──────── Information shown ────────
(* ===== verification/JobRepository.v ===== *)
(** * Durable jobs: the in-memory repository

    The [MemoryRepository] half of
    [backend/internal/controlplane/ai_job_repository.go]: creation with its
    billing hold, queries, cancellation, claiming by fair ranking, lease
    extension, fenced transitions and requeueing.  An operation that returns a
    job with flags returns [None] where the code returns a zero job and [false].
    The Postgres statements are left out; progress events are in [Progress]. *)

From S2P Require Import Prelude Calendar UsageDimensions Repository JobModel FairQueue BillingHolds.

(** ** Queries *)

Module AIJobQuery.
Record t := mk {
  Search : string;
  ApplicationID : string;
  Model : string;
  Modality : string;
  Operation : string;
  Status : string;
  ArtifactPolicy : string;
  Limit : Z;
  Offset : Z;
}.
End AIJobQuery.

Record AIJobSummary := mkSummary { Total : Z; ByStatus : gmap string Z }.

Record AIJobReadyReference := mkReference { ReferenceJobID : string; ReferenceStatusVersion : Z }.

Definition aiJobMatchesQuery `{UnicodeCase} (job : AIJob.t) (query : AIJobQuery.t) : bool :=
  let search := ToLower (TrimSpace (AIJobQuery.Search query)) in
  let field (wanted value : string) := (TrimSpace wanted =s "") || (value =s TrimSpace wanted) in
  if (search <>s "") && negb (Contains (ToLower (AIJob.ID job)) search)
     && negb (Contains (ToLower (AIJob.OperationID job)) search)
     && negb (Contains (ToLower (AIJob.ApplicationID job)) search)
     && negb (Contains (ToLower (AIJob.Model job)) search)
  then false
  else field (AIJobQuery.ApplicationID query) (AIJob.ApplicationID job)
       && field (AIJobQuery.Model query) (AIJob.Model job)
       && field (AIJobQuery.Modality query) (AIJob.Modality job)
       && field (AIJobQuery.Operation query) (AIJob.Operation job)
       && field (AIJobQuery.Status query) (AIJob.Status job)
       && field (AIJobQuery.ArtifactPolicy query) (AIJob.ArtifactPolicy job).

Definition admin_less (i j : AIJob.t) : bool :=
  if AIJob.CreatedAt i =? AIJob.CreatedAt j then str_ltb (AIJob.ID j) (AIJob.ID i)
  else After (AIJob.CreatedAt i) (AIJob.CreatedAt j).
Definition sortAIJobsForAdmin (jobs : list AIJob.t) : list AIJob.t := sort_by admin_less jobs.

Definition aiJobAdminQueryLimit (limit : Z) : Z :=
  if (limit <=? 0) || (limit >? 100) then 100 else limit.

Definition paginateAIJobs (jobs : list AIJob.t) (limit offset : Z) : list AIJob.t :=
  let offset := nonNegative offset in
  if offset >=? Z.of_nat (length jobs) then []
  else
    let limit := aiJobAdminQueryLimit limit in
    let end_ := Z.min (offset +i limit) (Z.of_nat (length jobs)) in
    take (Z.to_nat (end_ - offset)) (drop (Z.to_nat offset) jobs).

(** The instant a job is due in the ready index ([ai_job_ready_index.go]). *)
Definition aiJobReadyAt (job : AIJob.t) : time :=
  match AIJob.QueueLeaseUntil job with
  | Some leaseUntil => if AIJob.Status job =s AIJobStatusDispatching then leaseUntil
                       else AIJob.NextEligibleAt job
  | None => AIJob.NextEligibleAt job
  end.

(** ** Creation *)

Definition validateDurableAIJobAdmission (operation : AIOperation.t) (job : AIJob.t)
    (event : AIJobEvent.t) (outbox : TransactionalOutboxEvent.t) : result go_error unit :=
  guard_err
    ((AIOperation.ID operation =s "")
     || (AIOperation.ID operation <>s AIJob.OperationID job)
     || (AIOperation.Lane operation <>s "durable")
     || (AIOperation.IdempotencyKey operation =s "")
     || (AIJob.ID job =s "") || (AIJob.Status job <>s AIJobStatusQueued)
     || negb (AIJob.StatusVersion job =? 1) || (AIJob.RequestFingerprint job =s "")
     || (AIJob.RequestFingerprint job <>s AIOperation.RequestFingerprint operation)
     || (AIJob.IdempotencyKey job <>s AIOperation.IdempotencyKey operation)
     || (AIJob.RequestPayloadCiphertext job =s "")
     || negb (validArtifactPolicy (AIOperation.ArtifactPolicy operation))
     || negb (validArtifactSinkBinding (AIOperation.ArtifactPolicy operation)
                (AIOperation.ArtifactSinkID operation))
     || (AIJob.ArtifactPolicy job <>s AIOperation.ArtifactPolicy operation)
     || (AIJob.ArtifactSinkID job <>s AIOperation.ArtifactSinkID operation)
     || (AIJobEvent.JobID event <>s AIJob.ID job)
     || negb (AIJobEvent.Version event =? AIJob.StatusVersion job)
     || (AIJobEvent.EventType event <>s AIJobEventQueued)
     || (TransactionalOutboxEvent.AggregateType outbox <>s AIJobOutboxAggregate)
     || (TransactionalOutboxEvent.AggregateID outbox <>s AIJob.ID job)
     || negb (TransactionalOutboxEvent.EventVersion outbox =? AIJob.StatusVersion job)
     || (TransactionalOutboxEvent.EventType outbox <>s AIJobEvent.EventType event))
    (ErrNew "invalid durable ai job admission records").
────────
#### What to work on:
After locating the line that contains "billing hold, queries, cancellation, claiming", please copy exactly every line from the start of the records through it, and nothing else.

#### Response for this exercise:
(* ===== verification/JobRepository.v ===== *)
(** * Durable jobs: the in-memory repository

    The [MemoryRepository] half of
    [backend/internal/controlplane/ai_job_repository.go]: creation with its
    billing hold, queries, cancellation, claiming by fair ranking, lease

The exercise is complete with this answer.